Lemma log_state_row (inst : Z) (xs : list lop) (s : Store) (c u : bytes) (a e i n : Z) :
  c <> [] -> c ∉ row_codes xs -> log_state inst xs s ->
  log_state inst (xs ++ [LRow c u a e i n]) (apply_lop s (LRow c u a e i n)).
Proof.
  intros Hne Hn Hst. pose proof Hst as (Hw & Hi & Hd & Hc).
  split; [by apply wf_apply|]. split; [unfold apply_lop; by rewrite instance_apply|].
  rewrite apply_lop_row by done.
  assert (forall c', strayHits (apply_row (row_op c u a e i n) s) !! c'
            = if decide (c = c') then None else strayHits s !! c') as Hsl.
  { intros c'. transitivity (delete c (strayHits s) !! c').
    - unfold apply_row. cbn [o_c row_op]. by destruct (strayHits s !! c).
    - case_decide; [subst; by apply lookup_delete_eq|by apply lookup_delete_ne]. }
  pose proof (row_codes_snoc xs (LRow c u a e i n)) as Hrow. simpl in Hrow.
  split.
  - intros c' Hx. rewrite hit_codes_snoc. apply elem_of_dom in Hx. rewrite Hsl in Hx.
    apply elem_of_union_l. case_decide; [by destruct Hx|]. by apply Hd, elem_of_dom.
  - intros c'. destruct (Hc c') as [He Hs'].
    assert (hits_on c' (xs ++ [LRow c u a e i n]) = hits_on c' xs) as Eh.
    { rewrite hits_on_snoc. simpl. lia. }
    assert (own_hits_on inst c' (xs ++ [LRow c u a e i n]) = own_hits_on inst c' xs) as Eo.
    { rewrite own_hits_on_snoc. simpl. lia. }
    rewrite Hsl, index_apply_row by apply Hw. destruct (decide (c = c')) as [<-|Hcc].
    + split; simpl; [|left; rewrite Hrow; apply elem_of_app; right; by apply list_elem_of_singleton].
      destruct (log_state_stray inst xs s c Hst Hn) as [-> ->].
      exists u, a, e, i, n. split; [apply elem_of_app; right; by apply list_elem_of_singleton|]. by rewrite Eh, Eo, !int64_add_r.
    + split.
      * destruct (index s c') as [e'|]; simpl in *; rewrite ?Eh, ?Eo.
        -- destruct He as (u' & a' & ex & j & m & Hx & ->). exists u', a', ex, j, m.
           split; [apply elem_of_app; by left|done].
        -- rewrite Hrow, not_elem_of_app, list_elem_of_singleton. naive_solver.
      * destruct (strayHits s !! c') as [st|]; simpl in *; rewrite ?Eh, ?Eo, Hrow.
        -- rewrite not_elem_of_app, list_elem_of_singleton. naive_solver.
        -- rewrite elem_of_app. naive_solver.
Qed.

- - -

# WORK ORDER
Using the material above, transcribe exactly the lines from the line with "c') as Hsl." to the line with "- intros c' Hx."; both count, and nothing else goes in.

# TASK ANSWER
            = if decide (c = c') then None else strayHits s !! c') as Hsl.
  { intros c'. transitivity (delete c (strayHits s) !! c').
    - unfold apply_row. cbn [o_c row_op]. by destruct (strayHits s !! c).
    - case_decide; [subst; by apply lookup_delete_eq|by apply lookup_delete_ne]. }
  pose proof (row_codes_snoc xs (LRow c u a e i n)) as Hrow. simpl in Hrow.
  split.
  - intros c' Hx. rewrite hit_codes_snoc. apply elem_of_dom in Hx. rewrite Hsl in Hx.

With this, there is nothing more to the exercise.